(DATA FOR THE TASK)
(** A future of the closed loop is not driven on the new one:
  [run_until_complete] refuses it with a [ValueError], which [run_sync]
  lets through. *)
Example run_sync_closed_loop_future :
  run_sync (PFuture 0)
    (mk_world [] [Pending (FromOutside 4 (Ok (PInt 42)))]
       [mk_loop true [0]] (Some 0) false None [] 0)
  = (Raise different_loop,
     mk_world [] [Pending (FromOutside 4 (Ok (PInt 42)))]
       [mk_loop true [0]; mk_loop false []] (Some 1) false None [] 0).
Proof. reflexivity. Qed.

(** A future of the current loop is driven on it. *)
Example run_sync_future_of_current_loop :
  run_sync (PFuture 0)
    (mk_world [] [Pending (FromOutside 4 (Ok (PInt 42)))]
       [mk_loop false [0]] (Some 0) false None [] 0)
  = (Ok (PInt 42),
     mk_world [] [Finished (Ok (PInt 42))]
       [mk_loop false [0]] (Some 0) false None [] 4).
Proof. reflexivity. Qed.

(** C3 as stated fails on a future that is finished already: it comes
  back from [run_sync] as it is, holding its result, so the handle the
  caller gets is not a pending one. *)
Lemma run_sync_returns_finished_future :
  let w := busy_world [] [Finished (Ok (PInt 7))] in
  run_until_complete 0 (PFuture 0) w =
    (Raise (mk_exn RuntimeError "This event loop is already running"), w)
  /\ run_sync (PFuture 0) w = (Ok (PFuture 0), w)
  /\ is_pending w 0 = false
  /\ ~ (exists f w', run_sync (PFuture 0) w = (Ok (PFuture f), w')
                     /\ is_pending w' f = true).
Proof.
  split; [reflexivity|]. split; [reflexivity|]. split; [reflexivity|].
  intros [f [w' [H Hp]]]. cbv in H. injection H as <- <-. discriminate.
Qed.

End BridgeFacts.

(* ===================================================================== *)
(** * Properties of the deprecated decorator *)
(* ===================================================================== *)

Section DeprecationFacts.
Import Py Deprecation.
Local Open Scope string_scope.

Context {A B : Type}.

Lemma warn_after_simplefilter (self : deprecated) (func : pyfunc A B)
    (w : wstate) :
  bind (simplefilter Always DeprecationWarning)
    (fun _ => warn_explicit (msg self func) DeprecationWarning
                (co_filename func) (co_firstlineno func + 1)) w
  = (Ok tt, warned self func w).
Proof. reflexivity. Qed.

Lemma wrapped_warn (self : deprecated) (func : pyfunc A B) (args : A)
    (w : wstate) :
  behavior self = "warn" ->
  wrapped self func args w = fn_call func args (warned self func w).
Proof.
  intros Hb. unfold wrapped. rewrite Hb. cbn [String.eqb Ascii.eqb Bool.eqb].
  unfold bind at 1. now rewrite warn_after_simplefilter.
Qed.

Lemma wrapped_raise (self : deprecated) (func : pyfunc A B) (args : A)
    (w : wstate) :
  behavior self = "raise" ->
  wrapped self func args w
  = (Raise (mk_exn DeprecationWarning (msg self func)), w).
Proof. intros Hb. unfold wrapped. rewrite Hb. reflexivity. Qed.

(** C9 (as amended): in 'warn' mode every call of the wrapper shows one
  [DeprecationWarning] (the filter is set to [always], so a later call
  shows it again) and then gives what [func] gives on the same arguments;
  the text names the function, the removal version and the replacement
  when they were given.  In 'raise' mode the call raises a
  [DeprecationWarning] with that text and [func] is not called. *)
Theorem deprecated_wrapper_spec (self : deprecated) (func : pyfunc A B)
    (args : A) (w : wstate) :
  (behavior self = "warn" ->
   fn_call (deprecated_call self func) args w
   = fn_call func args (warned self func w))
  /\ (behavior self = "raise" ->
      fn_call (deprecated_call self func) args w
      = (Raise (mk_exn DeprecationWarning (msg self func)), w))
  /\ msg self func =
       "Function ``" ++ fn_name func ++ "`` is deprecated"
       ++ match removed_version self with
          | Some v => " and will be removed in version " ++ v
          | None => ""
          end
       ++ "."
       ++ match alt_func self with
          | Some a => " Use ``" ++ a ++ "`` instead."
          | None => ""
          end.
Proof.
  split; [apply wrapped_warn|]. split; [apply wrapped_raise|reflexivity].
Qed.

End DeprecationFacts.

Section DeprecationExamples.
Import Py Deprecation.
Local Open Scope string_scope.

Lemma deprecated_wrapper_spec_witness :
  fn_call marked_old_function 5%Z fresh_warnings
  = (Ok 5%Z,
     mk_wstate [mk_filter Always DeprecationWarning 0] Default [] [the_warning])
  /\ fn_call
       (deprecated_call (deprecated_init None (Some "raise") None) old_function)
       5%Z fresh_warnings
     = (Raise (mk_exn DeprecationWarning "Function ``old`` is deprecated."),
        fresh_warnings).
Proof.
  split.
  - apply (deprecated_wrapper_spec
             (deprecated_init (Some "new") None (Some "2.0")) old_function
             5%Z fresh_warnings).
    reflexivity.
  - apply (deprecated_wrapper_spec
             (deprecated_init None (Some "raise") None) old_function
             5%Z fresh_warnings).
    reflexivity.
Defined.

(** C9 as stated fails on "one-time": two calls of the wrapper show the
  warning twice. *)
Lemma deprecation_warning_shown_every_call :
  let w1 := snd (fn_call marked_old_function 5%Z fresh_warnings) in
  let w2 := snd (fn_call marked_old_function 5%Z w1) in
  shown w1 = [the_warning]
  /\ shown w2 = [the_warning; the_warning]
  /\ ~ (length (shown w2) <= 1).
Proof.
  split; [reflexivity|]. split; [reflexivity|]. cbn. lia.
Qed.

End DeprecationExamples.


(* ===================================================================== *)
(** * More properties of to_os_path and to_api_path *)
(* ===================================================================== *)

Section MorePathFacts.
Import PyStr Paths.

Lemma os_path_join_app (r : pystr) (l1 l2 : list pystr) :
  os_path_join r (l1 ++ l2) = os_path_join (os_path_join r l1) l2.
Proof.
  revert r. induction l1 as [|b l1 IH]; intros r; [reflexivity|].
  cbn [app]. rewrite !os_path_join_cons. apply IH.
Qed.

(** The file-system path of an API path lies under the root as a string:
  it starts with the root, and it is the root itself when the API path
  has no component. *)
Theorem to_os_path_starts_with_root (p r : pystr) :
  startswith (to_os_path p r) r = true
  /\ (segments p = [] -> to_os_path p r = r).
Proof.
  rewrite to_os_path_segments. pose proof (segments_ok p) as Hok.
  destruct (segments p) as [|b ps] eqn:Ep.
  - split; [|reflexivity]. cbn [os_path_join].
    pose proof (startswith_app r []) as Hs. now rewrite app_nil_r in Hs.
  - split; [|discriminate].
    rewrite os_path_join_components by (auto; discriminate).
    apply startswith_app.
Qed.

Lemma to_os_path_starts_with_root_witness :
  to_os_path (py "///") (py "/srv/nb") = py "/srv/nb".
Proof.
  destruct (to_os_path_starts_with_root (py "///") (py "/srv/nb")) as [_ H].
  apply H. reflexivity.
Defined.

(** Converting a path made of two parts is converting the second part
  with the converted first part as the root. *)
Theorem to_os_path_compose (p q r : pystr) :
  to_os_path (p ++ slash :: q) r = to_os_path q (to_os_path p r).
Proof.
  rewrite !to_os_path_segments, segments_app_sep. apply os_path_join_app.
Qed.

(** The file-system path does not depend on how many slashes separate,
  precede or follow the components of the API path. *)
Theorem to_os_path_normalized_argument (p r : pystr) :
  to_os_path (normalize_slashes p) r = to_os_path p r.
Proof.
  rewrite !to_os_path_segments, normalize_slashes_segments.
  now rewrite segments_join by apply segments_ok.
Qed.

(** An API path made by [to_api_path] is in normal form: normalizing it,
  or converting it again without a root, gives it back. *)
Theorem to_api_path_normal_form (o r : pystr) :
  normalize_slashes (to_api_path o r) = to_api_path o r
  /\ to_api_path (to_api_path o r) [] = to_api_path o r.
Proof.
  assert (H : join [slash] (segments (to_api_path o r)) = to_api_path o r).
  { rewrite segments_to_api_path. symmetry. apply to_api_path_segments. }
  split.
  - now rewrite normalize_slashes_segments.
  - rewrite (to_api_path_segments (to_api_path o r) []). exact H.
Qed.

End MorePathFacts.

(* ===================================================================== *)
(** * Properties of url_path_join *)
(* ===================================================================== *)

Section UrlJoinFacts.
Import PyStr Paths Urls.

Lemma str_eqb_eq (a b : pystr) : Version.str_eqb a b = true -> a = b.
Proof.
  revert b. induction a as [|x a IH]; intros [|y b]; simpl; try discriminate;
    [reflexivity|].
  intros H. apply andb_prop in H. destruct H as [E H].
  apply Ascii.eqb_eq in E. subst. f_equal. now apply IH.
Qed.

Lemma first_last_piece (pieces : list pystr) :
  pieces <> [] ->
  exists p0 pn, first_piece pieces = inr p0 /\ last_piece pieces = inr pn.
Proof.
  intros Hne. destruct pieces as [|p0 ps]; [contradiction|].
  exists p0. clear Hne. revert p0.
  induction ps as [|q ps IH]; intros p0.
  - exists p0. split; reflexivity.
  - destruct (IH q) as [pn [_ Hl]]. exists pn. split; [reflexivity|exact Hl].
Qed.

(** The slash put in front, the joined pieces, the slash put behind. *)
Lemma url_path_join_parts (pieces : list pystr) (p0 pn : pystr) :
  first_piece pieces = inr p0 -> last_piece pieces = inr pn ->
  url_path_join pieces =
    inr (let r := (if startswith p0 [slash] then [slash] else [])
                  ++ join [slash] (drop_empty (map (strip slash) pieces))
                  ++ (if endswith pn [slash] then [slash] else []) in
         if Version.str_eqb r [slash; slash] then [slash] else r).
Proof.
  intros Hf Hl. unfold url_path_join. rewrite Hf, Hl. cbv zeta.
  destruct (startswith p0 [slash]), (endswith pn [slash]);
    cbn [app]; rewrite ?app_nil_r; reflexivity.
Qed.

Lemma segments_join_any (l : list pystr) :
  segments (join [slash] l) = flat_map segments l.
Proof.
  induction l as [|p l IH]; [reflexivity|].
  destruct l as [|q l].
  - simpl. now rewrite app_nil_r.
  - rewrite join_cons by discriminate. rewrite segments_app_sep, IH.
    reflexivity.
Qed.

Lemma flat_map_segments_drop_empty (l : list pystr) :
  flat_map segments (drop_empty l) = flat_map segments l.
Proof.
  induction l as [|p l IH]; [reflexivity|].
  destruct p as [|x p]; simpl; [exact IH|]. now f_equal.
Qed.

Lemma flat_map_segments_strip (l : list pystr) :
  flat_map segments (map (strip slash) l) = flat_map segments l.
Proof.
  induction l as [|p l IH]; [reflexivity|].
  simpl. now rewrite segments_strip, IH.
Qed.

Lemma endswith_snoc_slash (s : pystr) : endswith (s ++ [slash]) [slash] = true.
Proof. rewrite endswith_snoc. apply Ascii.eqb_refl. Qed.

Lemma segments_affixes (pre post : bool) (j : pystr) :
  segments ((if pre then [slash] else []) ++ j
            ++ (if post then [slash] else [])) = segments j.
Proof.
  destruct pre, post; cbn [app]; rewrite ?app_nil_r,
    ?segments_cons_sep, ?segments_snoc_sep; reflexivity.
Qed.

Lemma url_path_join_segments (pieces : list pystr) :
  pieces <> [] ->
  exists r, url_path_join pieces = inr r
            /\ segments r = flat_map segments pieces.
Proof.
  intros Hne.
  destruct (first_last_piece pieces Hne) as [p0 [pn [Hf Hl]]].
  rewrite (url_path_join_parts pieces p0 pn Hf Hl). cbv zeta.
  eexists. split; [reflexivity|].
  match goal with |- context [Version.str_eqb ?r ?d] =>
    destruct (Version.str_eqb r d) eqn:E end.
  - apply str_eqb_eq in E.
    transitivity
      (segments ((if startswith p0 [slash] then [slash] else [])
                 ++ join [slash] (drop_empty (map (strip slash) pieces))
                 ++ (if endswith pn [slash] then [slash] else []))).
    + rewrite E. reflexivity.
    + rewrite segments_affixes, segments_join_any,
        flat_map_segments_drop_empty, flat_map_segments_strip. reflexivity.
  - rewrite segments_affixes, segments_join_any,
      flat_map_segments_drop_empty, flat_map_segments_strip. reflexivity.
Qed.

(** [url_path_join] fails exactly when it is called without pieces;
  otherwise the components of the result are the components of the
  pieces, in order: joining neither loses nor invents a component. *)
Theorem url_path_join_components (pieces : list pystr) :
  url_path_join [] = inl tuple_index_out_of_range
  /\ (pieces <> [] ->
      exists r, url_path_join pieces = inr r
                /\ segments r = flat_map segments pieces).
Proof.
  split; [reflexivity|]. apply url_path_join_segments.
Qed.

Lemma url_path_join_components_witness :
  exists r, url_path_join [py "/api/"; py "/contents/"; py "nb.ipynb"] = inr r
            /\ segments r = [py "api"; py "contents"; py "nb.ipynb"].
Proof.
  destruct (url_path_join_components
              [py "/api/"; py "/contents/"; py "nb.ipynb"]) as [_ H].
  apply H. discriminate.
Defined.

Lemma url_path_join_outer (pieces : list pystr) (p0 pn r : pystr) :
  first_piece pieces = inr p0 -> last_piece pieces = inr pn ->
  url_path_join pieces = inr r ->
  (startswith p0 [slash] = true -> startswith r [slash] = true)
  /\ (endswith pn [slash] = true -> endswith r [slash] = true).
Proof.
  intros Hf Hl Hr. rewrite (url_path_join_parts pieces p0 pn Hf Hl) in Hr.
  cbv zeta in Hr.
  match type of Hr with inr ?x = inr r =>
    assert (Hx : r = x) by congruence end.
  rewrite Hx. clear Hr Hx.
  match goal with |- context [Version.str_eqb ?r ?d] =>
    destruct (Version.str_eqb r d) end.
  - split; reflexivity.
  - split.
    + intros ->. cbn [app startswith]. now rewrite Ascii.eqb_refl.
    + intros ->. rewrite !app_assoc. apply endswith_snoc_slash.
Qed.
(End DATA FOR THE TASK)
TASK TO COMPLETE: Of the lines above, retype only those from the line containing "startswith (to_os_path p r) r = true" through the line containing "(** * Properties of url_path_join *)", including both, exactly.

ANSWER TO THIS EXERCISE:
  startswith (to_os_path p r) r = true
  /\ (segments p = [] -> to_os_path p r = r).
Proof.
  rewrite to_os_path_segments. pose proof (segments_ok p) as Hok.
  destruct (segments p) as [|b ps] eqn:Ep.
  - split; [|reflexivity]. cbn [os_path_join].
    pose proof (startswith_app r []) as Hs. now rewrite app_nil_r in Hs.
  - split; [|discriminate].
    rewrite os_path_join_components by (auto; discriminate).
    apply startswith_app.
Qed.

Lemma to_os_path_starts_with_root_witness :
  to_os_path (py "///") (py "/srv/nb") = py "/srv/nb".
Proof.
  destruct (to_os_path_starts_with_root (py "///") (py "/srv/nb")) as [_ H].
  apply H. reflexivity.
Defined.

(** Converting a path made of two parts is converting the second part
  with the converted first part as the root. *)
Theorem to_os_path_compose (p q r : pystr) :
  to_os_path (p ++ slash :: q) r = to_os_path q (to_os_path p r).
Proof.
  rewrite !to_os_path_segments, segments_app_sep. apply os_path_join_app.
Qed.

(** The file-system path does not depend on how many slashes separate,
  precede or follow the components of the API path. *)
Theorem to_os_path_normalized_argument (p r : pystr) :
  to_os_path (normalize_slashes p) r = to_os_path p r.
Proof.
  rewrite !to_os_path_segments, normalize_slashes_segments.
  now rewrite segments_join by apply segments_ok.
Qed.

(** An API path made by [to_api_path] is in normal form: normalizing it,
  or converting it again without a root, gives it back. *)
Theorem to_api_path_normal_form (o r : pystr) :
  normalize_slashes (to_api_path o r) = to_api_path o r
  /\ to_api_path (to_api_path o r) [] = to_api_path o r.
Proof.
  assert (H : join [slash] (segments (to_api_path o r)) = to_api_path o r).
  { rewrite segments_to_api_path. symmetry. apply to_api_path_segments. }
  split.
  - now rewrite normalize_slashes_segments.
  - rewrite (to_api_path_segments (to_api_path o r) []). exact H.
Qed.

End MorePathFacts.

(* ===================================================================== *)
(** * Properties of url_path_join *)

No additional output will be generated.